Your assignment: Restate the last part of the records below word for word, beginning at the line with "Lemma block_written st" and ending at the final line.

== Data under study

Lemma entry_head_length k backing e p :
  entry_ok k backing e p → on_disk_entry_sans_path k ≤ zlen (entry_head e p) ≤ on_disk_entry_sans_path k + 2.
Proof.
  intros He. unfold entry_head, stat_bytes, on_disk_entry_sans_path, extended_bytes. cbn [concat].
  rewrite !zlen_app, !zlen_to_be, zlen_nil, (proj1 (eo_id _ _ _ _ He)), (eo_kind _ _ _ _ He).
  destruct (contains (flags e) EXTENDED); [rewrite zlen_to_be|change (zlen []) with 0]; lia.
Qed.
Lemma entries_bytes_length k backing v l prev :
  Forall (pair_ok k backing v) l → (∀ q, prev = Some q → zlen q < 2 ^ 32) →
  zlen l * min_entry_size_in_bytes k v ≤ zlen (entries_bytes v prev l)
    ≤ zlen l * (on_disk_entry_sans_path k + 13) + zlen (concat (l.*2)).
Proof.
  revert prev. induction l as [|[e p] l IH]; intros prev Hall Hq; [done|].
  apply list.Forall_cons in Hall as [[He _] Hall]. cbn [fst snd] in He. cbn [fmap list_fmap fst snd concat entries_bytes] in *.
  rewrite zlen_cons, !zlen_app. specialize (IH (Some p) Hall ltac:(intros q [= <-]; apply (eo_len _ _ _ _ He))).
  apply entry_head_length in He as Hh. pose proof (zlen_nonneg p).
  assert (min_entry_size_in_bytes k v ≤ zlen (match v with V4 => delta_entry prev e p | _ => padded_entry e p end)
    ≤ on_disk_entry_sans_path k + 13 + zlen p) as Hone; [|lia].
  assert (∀ n, next_multiple_of n 8 = n + 7 - (n + 7) mod 8) as Hnm.
  { intros n. unfold next_multiple_of. pose proof (Z.div_mod (n + (8 - 1)) 8 ltac:(lia)).
    replace (n + (8 - 1)) with (n + 7) in * by lia. lia. }
  destruct v; cbn [min_entry_size_in_bytes].
  3:{ unfold delta_entry. rewrite !zlen_app. pose proof (delta_len_range prev p).
      assert (zlen [0] = 1) as -> by done. 
      assert (0 ≤ zlen (drop (Z.to_nat (delta_len prev p)) p) ≤ zlen p) by (unfold zlen; rewrite length_drop; lia).
      assert (1 ≤ zlen (var_int_bytes (strip_len prev p)) ≤ 10); [|lia].
      apply var_int_length. destruct prev as [q|]; cbn [strip_len]; [|lia].
      pose proof (common_prefix_range q p). specialize (Hq q eq_refl). lia. }
  all: destruct (padded_entry_length e p) as [Hm Hlt]; rewrite Hnm.
  all: assert (zlen (padded_entry e p) ≤ zlen (entry_head e p) + zlen p + 8) by
    (unfold padded_entry; rewrite !zlen_app; pose proof (Z.mod_pos_bound (zlen (entry_head e p) + zlen p) 8 ltac:(lia));
     set (n := Z.to_nat _); assert (zlen (replicate n 0) = Z.of_nat n) as -> by (unfold zlen; by rewrite length_replicate); lia).
  all: split; [|lia]; Z.div_mod_to_equations; lia.
Qed.

Definition version_number (v : Version) : Z := match v with V2 => 2 | V3 => 3 | V4 => 4 end.
Definition header_bytes (v : Version) (n : Z) : bytes := SIGNATURE ++ to_be 4 (version_number v) ++ to_be 4 n.

Lemma header_decode_ok v n k rest :
  u32_ok n → len_in_bytes k ≤ zlen rest → header_decode (header_bytes v n ++ rest) k = Ok (v, n, rest).
Proof.
  intros Hn Hr. unfold header_decode, header_bytes. rewrite !zlen_app, !zlen_to_be.
  change (zlen SIGNATURE) with 4. destruct (Z.ltb_spec (4 + (Z.of_nat 4 + Z.of_nat 4) + zlen rest) (3 * 4 + len_in_bytes k)); [lia|].
  cbn [negb ensure mbind outcome_bind]. rewrite <- !app_assoc. rewrite split_at_app by done. cbn [expect mbind outcome_bind].
  unfold bytes_eqb. rewrite bool_decide_true by done. cbn [ensure mbind outcome_bind].
  rewrite split_at_app by by rewrite zlen_to_be. cbn [expect mbind outcome_bind].
  rewrite from_to_be by by destruct v.
  assert ((if version_number v =? 2 then Ok V2 else if version_number v =? 3 then Ok V3
    else if version_number v =? 4 then Ok V4 else Err (VersionUnsupported (version_number v))) = Ok v) as -> by by destruct v.
  cbn [mbind outcome_bind]. rewrite split_at_app by by rewrite zlen_to_be. cbn [expect mbind outcome_bind].
  by rewrite from_to_be by exact Hn.
Qed.

Lemma kept_count es :
  zlen es - zlen (filter (λ e, contains (flags e) REMOVE = true) es) = zlen (kept es).
Proof.
  unfold kept, zlen. induction es as [|e es IH]; [done|]. rewrite !filter_cons.
  destruct (contains (flags e) REMOVE); repeat case_decide; try done; cbn [length]; lia.
Qed.
Lemma zlen_filter_le {A} (P : A → Prop) `{!∀ x, Decision (P x)} l : zlen (filter P l) ≤ zlen l.
Proof. unfold zlen. pose proof (length_filter P l). lia. Qed.

Lemma write_block_emit st ps :
  entries_ok st (kept (entries st)) ps → zlen (entries st) < 2 ^ 32 →
  write_entries_block st =
  emit (header_bytes (detect_required_version st) (zlen (kept (entries st))) ++
        entries_bytes (detect_required_version st) None (zip (kept (entries st)) ps)) {| count := 0; inner := [] |}.
Proof.
  intros Hall Hn. unfold write_entries_block. set (v := detect_required_version st).
  pose proof (zlen_nonneg (entries st)). pose proof (zlen_filter_le (λ e, contains (flags e) REMOVE = true) (entries st)).
  pose proof (zlen_nonneg (filter (λ e, contains (flags e) REMOVE = true) (entries st))).
  rewrite !checked_in by lia. cbn [expect mbind outcome_bind]. unfold op_sub.
  rewrite checked_sub_in by lia. cbn [expect mbind outcome_bind]. rewrite kept_count.
  assert (out_ok {| count := 0; inner := [] |}) as Ho by done.
  assert (header v (zlen (kept (entries st))) {| count := 0; inner := [] |} =
    emit (header_bytes v (zlen (kept (entries st)))) {| count := 0; inner := [] |}) as ->.
  { unfold header. rewrite write_seq_emit; [|done|by destruct v; repeat constructor]. f_equal.
    cbn [concat]. rewrite app_nil_r. by destruct v. }
  rewrite <- emit_emit_end. apply emit_bind_out; [done|]. intros o Ho' Hc.
  assert (count o = 12) as Hc12 by (rewrite Hc; unfold header_bytes; by rewrite !zlen_app, !zlen_to_be).
  rewrite Hc12. apply write_entries_emit; [done|done| |done]. intros _. rewrite Hc12. done.
Qed.

Lemma zip_fst_snd {A B} (l : list A) (k : list B) :
  length l = length k → (zip l k).*1 = l ∧ (zip l k).*2 = k.
Proof. revert k. induction l as [|x l IH]; intros [|y k]; cbn; try done. intros [= Hl]. by destruct (IH k Hl) as [-> ->]. Qed.

Lemma block_pairs st ps :
  entries_ok st (kept (entries st)) ps →
  (detect_required_version st ≠ V4 → Forall (λ p, zlen p < PATH_LEN) ps) →
  Forall (pair_ok (object_hash st) (path_backing st) (detect_required_version st)) (zip (kept (entries st)) ps).
Proof.
  intros Hall Hlong. apply Forall_lookup. intros i [e p] Hi. apply lookup_zip_Some in Hi as [Hei Hpi].
  split; [by apply (Forall2_lookup_lr _ _ _ i e p Hall)|]. intros Hv. specialize (Hlong Hv).
  rewrite Forall_lookup in Hlong. by apply (Hlong i).
Qed.
(** The block takes at most 87 bytes per entry besides its path. *)
Lemma block_written st ps :
  entries_ok st (kept (entries st)) ps → zlen (entries st) < 2 ^ 32 →
  (detect_required_version st ≠ V4 → Forall (λ p, zlen p < PATH_LEN) ps) →
  ∃ block, write_entries_block st = emit block {| count := 0; inner := [] |} ∧
    12 ≤ zlen block ≤ 12 + 87 * zlen ps + zlen (concat ps).
Proof.
  intros Hall Hn Hlong. eexists. split; [by apply write_block_emit|]. apply Forall2_length in Hall as Hlen.
  destruct (zip_fst_snd _ _ Hlen) as [_ Hz2].
  pose proof (entries_bytes_length _ _ _ _ None (block_pairs st ps Hall Hlong) ltac:(done)) as Hsz. rewrite Hz2 in Hsz.
  assert (zlen (zip (kept (entries st)) ps) = zlen ps) as Hl by (unfold zlen; rewrite length_zip_with; lia). rewrite Hl in Hsz.
  rewrite zlen_app. unfold header_bytes at 1 2. rewrite !zlen_app, !zlen_to_be. change (zlen SIGNATURE) with 4.
  pose proof (zlen_nonneg (entries_bytes (detect_required_version st) None (zip (kept (entries st)) ps))).
  pose proof (zlen_nonneg ps). assert (on_disk_entry_sans_path (object_hash st) ≤ 74) by (by destruct (object_hash st)). nia.
Qed.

====

Response to the exercise:
Lemma block_written st ps :
  entries_ok st (kept (entries st)) ps → zlen (entries st) < 2 ^ 32 →
  (detect_required_version st ≠ V4 → Forall (λ p, zlen p < PATH_LEN) ps) →
  ∃ block, write_entries_block st = emit block {| count := 0; inner := [] |} ∧
    12 ≤ zlen block ≤ 12 + 87 * zlen ps + zlen (concat ps).
Proof.
  intros Hall Hn Hlong. eexists. split; [by apply write_block_emit|]. apply Forall2_length in Hall as Hlen.
  destruct (zip_fst_snd _ _ Hlen) as [_ Hz2].
  pose proof (entries_bytes_length _ _ _ _ None (block_pairs st ps Hall Hlong) ltac:(done)) as Hsz. rewrite Hz2 in Hsz.
  assert (zlen (zip (kept (entries st)) ps) = zlen ps) as Hl by (unfold zlen; rewrite length_zip_with; lia). rewrite Hl in Hsz.
  rewrite zlen_app. unfold header_bytes at 1 2. rewrite !zlen_app, !zlen_to_be. change (zlen SIGNATURE) with 4.
  pose proof (zlen_nonneg (entries_bytes (detect_required_version st) None (zip (kept (entries st)) ps))).
  pose proof (zlen_nonneg ps). assert (on_disk_entry_sans_path (object_hash st) ≤ 74) by (by destruct (object_hash st)). nia.
Qed.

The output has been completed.